- Stored data entries -
══════════════════════════════

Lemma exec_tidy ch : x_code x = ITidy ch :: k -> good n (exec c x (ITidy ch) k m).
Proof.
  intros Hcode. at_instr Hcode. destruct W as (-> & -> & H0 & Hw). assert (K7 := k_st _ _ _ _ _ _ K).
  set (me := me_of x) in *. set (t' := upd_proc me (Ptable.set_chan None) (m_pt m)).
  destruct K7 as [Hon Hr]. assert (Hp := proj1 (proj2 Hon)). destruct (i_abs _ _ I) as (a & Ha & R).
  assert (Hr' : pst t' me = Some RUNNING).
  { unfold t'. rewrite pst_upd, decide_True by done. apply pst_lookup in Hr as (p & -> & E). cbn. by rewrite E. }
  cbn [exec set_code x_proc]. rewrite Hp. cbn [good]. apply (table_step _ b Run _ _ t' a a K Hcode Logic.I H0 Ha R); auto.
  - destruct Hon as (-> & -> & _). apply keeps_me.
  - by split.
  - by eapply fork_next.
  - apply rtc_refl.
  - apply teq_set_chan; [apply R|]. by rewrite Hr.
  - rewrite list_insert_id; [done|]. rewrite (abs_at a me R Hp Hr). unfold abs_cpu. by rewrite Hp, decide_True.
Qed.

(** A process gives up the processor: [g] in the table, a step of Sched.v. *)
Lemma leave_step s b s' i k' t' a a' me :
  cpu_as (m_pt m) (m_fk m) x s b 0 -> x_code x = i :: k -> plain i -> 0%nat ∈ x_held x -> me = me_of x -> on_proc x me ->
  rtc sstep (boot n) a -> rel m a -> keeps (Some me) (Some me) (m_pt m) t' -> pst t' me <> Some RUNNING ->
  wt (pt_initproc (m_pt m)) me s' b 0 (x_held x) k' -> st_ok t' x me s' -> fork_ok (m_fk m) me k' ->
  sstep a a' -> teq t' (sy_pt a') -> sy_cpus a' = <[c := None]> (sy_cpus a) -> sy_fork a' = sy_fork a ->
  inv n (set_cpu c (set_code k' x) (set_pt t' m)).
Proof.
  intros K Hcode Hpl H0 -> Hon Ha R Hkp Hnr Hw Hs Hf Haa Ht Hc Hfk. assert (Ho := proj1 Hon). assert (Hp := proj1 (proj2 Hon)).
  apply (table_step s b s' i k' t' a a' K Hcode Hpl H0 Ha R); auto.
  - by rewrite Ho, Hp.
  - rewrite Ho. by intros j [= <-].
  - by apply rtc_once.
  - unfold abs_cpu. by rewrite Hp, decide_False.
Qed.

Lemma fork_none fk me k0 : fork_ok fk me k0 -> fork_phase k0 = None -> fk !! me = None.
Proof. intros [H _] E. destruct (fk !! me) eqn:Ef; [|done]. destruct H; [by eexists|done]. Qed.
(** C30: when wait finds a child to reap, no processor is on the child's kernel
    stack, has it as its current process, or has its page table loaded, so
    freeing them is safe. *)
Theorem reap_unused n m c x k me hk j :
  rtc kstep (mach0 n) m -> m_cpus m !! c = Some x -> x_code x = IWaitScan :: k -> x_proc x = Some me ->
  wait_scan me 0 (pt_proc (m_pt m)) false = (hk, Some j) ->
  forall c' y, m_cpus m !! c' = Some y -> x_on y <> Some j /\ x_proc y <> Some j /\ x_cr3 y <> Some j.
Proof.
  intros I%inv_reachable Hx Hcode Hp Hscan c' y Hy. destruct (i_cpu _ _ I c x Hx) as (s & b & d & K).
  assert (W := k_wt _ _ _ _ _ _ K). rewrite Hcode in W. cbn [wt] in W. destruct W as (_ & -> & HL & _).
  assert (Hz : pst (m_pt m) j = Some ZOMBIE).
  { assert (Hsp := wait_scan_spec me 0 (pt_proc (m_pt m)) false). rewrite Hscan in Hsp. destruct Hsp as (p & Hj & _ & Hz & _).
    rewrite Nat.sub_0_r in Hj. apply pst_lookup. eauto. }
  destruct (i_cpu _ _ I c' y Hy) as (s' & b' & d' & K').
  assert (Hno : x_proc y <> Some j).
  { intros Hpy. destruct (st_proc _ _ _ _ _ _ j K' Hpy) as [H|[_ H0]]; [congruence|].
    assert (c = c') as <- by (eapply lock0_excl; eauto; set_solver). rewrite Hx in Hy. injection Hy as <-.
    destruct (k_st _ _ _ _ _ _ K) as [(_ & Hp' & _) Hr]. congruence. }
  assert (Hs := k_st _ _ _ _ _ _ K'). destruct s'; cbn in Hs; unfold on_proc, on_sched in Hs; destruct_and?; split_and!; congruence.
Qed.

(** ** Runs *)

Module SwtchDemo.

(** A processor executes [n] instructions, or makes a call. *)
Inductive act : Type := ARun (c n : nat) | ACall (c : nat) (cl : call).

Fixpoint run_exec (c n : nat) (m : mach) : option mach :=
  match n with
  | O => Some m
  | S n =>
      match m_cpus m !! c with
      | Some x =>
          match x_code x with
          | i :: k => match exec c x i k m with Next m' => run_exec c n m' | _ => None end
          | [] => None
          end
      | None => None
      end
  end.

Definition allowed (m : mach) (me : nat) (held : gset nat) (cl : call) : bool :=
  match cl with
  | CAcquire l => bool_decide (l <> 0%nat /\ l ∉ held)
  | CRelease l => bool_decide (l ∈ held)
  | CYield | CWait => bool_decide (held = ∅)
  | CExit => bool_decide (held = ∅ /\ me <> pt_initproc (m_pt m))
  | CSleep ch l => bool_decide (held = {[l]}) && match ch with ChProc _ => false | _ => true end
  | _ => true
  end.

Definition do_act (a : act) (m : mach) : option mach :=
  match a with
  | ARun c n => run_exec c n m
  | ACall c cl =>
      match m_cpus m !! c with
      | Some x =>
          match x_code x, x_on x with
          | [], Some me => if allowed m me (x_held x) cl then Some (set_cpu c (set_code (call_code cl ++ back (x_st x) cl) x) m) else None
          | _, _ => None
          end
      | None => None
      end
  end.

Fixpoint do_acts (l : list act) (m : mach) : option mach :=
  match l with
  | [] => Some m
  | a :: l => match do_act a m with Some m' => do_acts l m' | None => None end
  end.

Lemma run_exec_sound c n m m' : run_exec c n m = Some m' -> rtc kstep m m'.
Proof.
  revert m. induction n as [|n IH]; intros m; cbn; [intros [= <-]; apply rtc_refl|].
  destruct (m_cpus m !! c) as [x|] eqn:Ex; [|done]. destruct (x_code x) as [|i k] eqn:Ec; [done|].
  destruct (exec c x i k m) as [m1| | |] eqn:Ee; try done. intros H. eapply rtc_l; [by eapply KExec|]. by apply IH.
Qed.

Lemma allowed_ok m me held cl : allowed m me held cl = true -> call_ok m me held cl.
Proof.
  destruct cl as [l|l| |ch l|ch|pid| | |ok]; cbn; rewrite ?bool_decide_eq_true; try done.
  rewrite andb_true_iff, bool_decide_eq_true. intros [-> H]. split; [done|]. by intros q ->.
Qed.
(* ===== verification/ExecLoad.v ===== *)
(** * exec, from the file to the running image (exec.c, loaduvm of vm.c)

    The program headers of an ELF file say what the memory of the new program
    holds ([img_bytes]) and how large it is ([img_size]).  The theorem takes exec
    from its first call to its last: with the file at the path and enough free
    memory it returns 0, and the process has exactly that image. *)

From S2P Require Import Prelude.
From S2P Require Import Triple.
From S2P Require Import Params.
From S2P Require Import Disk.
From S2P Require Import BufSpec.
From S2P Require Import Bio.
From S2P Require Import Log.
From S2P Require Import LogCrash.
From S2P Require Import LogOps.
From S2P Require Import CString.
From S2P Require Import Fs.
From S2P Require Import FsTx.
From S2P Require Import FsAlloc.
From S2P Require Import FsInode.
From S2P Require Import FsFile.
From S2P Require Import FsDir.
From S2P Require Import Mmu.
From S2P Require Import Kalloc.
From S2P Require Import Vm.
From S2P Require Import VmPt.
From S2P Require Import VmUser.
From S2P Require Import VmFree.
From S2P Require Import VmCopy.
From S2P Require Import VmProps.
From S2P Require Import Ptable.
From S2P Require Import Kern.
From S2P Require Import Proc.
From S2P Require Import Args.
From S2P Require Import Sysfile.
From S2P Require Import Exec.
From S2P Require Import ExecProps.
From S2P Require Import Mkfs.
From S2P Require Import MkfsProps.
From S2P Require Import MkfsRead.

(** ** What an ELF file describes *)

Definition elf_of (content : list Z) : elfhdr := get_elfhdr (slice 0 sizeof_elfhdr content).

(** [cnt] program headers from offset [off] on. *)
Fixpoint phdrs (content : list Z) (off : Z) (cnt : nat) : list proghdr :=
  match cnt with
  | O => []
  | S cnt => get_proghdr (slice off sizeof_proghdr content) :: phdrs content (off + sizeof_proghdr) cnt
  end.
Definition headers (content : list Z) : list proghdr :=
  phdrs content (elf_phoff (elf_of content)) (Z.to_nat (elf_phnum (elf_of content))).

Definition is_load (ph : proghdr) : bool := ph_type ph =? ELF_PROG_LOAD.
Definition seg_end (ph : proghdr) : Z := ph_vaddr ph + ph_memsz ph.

══════════════════════════════

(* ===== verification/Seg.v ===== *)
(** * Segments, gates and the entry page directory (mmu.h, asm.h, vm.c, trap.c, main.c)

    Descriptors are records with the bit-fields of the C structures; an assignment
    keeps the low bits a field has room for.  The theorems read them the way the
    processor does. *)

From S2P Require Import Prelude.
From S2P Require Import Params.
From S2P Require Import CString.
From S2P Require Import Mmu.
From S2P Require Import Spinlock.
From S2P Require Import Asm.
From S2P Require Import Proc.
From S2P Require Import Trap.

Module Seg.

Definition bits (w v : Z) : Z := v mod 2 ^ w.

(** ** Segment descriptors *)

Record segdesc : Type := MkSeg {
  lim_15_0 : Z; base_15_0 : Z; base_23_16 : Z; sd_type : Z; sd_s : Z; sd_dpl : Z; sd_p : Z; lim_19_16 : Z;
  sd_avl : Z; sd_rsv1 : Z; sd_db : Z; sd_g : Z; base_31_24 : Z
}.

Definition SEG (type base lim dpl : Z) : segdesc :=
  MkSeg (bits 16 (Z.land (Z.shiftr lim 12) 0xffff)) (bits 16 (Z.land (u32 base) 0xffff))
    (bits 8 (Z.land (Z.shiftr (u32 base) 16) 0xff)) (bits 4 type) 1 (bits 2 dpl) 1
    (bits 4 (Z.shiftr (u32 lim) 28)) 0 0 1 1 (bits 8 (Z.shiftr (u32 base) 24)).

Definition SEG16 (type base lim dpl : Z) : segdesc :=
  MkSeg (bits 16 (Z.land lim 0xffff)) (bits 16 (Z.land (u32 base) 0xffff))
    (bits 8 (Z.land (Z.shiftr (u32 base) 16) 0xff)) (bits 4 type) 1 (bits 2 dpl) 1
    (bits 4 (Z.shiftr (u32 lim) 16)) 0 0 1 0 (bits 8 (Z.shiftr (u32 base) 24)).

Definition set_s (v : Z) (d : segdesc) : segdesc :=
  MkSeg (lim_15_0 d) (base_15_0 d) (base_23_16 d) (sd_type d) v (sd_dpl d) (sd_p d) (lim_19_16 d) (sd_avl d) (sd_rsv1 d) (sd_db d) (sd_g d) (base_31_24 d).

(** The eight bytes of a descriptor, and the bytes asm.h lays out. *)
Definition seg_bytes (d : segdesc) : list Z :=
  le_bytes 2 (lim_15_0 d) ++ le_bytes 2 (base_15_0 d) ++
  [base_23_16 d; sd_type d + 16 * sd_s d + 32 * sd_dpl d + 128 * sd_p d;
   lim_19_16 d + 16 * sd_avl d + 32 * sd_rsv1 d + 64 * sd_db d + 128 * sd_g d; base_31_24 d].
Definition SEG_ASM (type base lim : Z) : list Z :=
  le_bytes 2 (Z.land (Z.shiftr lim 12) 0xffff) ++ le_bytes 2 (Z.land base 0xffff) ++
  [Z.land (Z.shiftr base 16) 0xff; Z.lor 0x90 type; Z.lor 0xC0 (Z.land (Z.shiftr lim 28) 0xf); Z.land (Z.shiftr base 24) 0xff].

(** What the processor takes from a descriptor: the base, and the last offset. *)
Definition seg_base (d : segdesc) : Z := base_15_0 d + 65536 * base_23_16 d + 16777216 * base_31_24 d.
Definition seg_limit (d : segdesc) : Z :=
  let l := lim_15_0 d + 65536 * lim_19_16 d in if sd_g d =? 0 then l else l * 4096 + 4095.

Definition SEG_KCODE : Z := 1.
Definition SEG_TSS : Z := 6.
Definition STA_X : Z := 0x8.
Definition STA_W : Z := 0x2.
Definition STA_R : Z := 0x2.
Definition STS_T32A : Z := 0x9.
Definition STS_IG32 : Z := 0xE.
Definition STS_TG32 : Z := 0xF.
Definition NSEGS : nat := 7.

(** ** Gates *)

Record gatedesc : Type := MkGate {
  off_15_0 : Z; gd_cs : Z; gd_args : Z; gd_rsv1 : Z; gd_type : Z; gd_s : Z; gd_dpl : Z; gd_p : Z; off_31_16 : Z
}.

══════════════════════════════

- Exercise instructions -
Reprint exactly the lines above that start at the one with "memory it returns" and end at the one with "From S2P Require Import LogCrash.", keeping both and adding none.

- Result of this exercise -
    memory it returns 0, and the process has exactly that image. *)

From S2P Require Import Prelude.
From S2P Require Import Triple.
From S2P Require Import Params.
From S2P Require Import Disk.
From S2P Require Import BufSpec.
From S2P Require Import Bio.
From S2P Require Import Log.
From S2P Require Import LogCrash.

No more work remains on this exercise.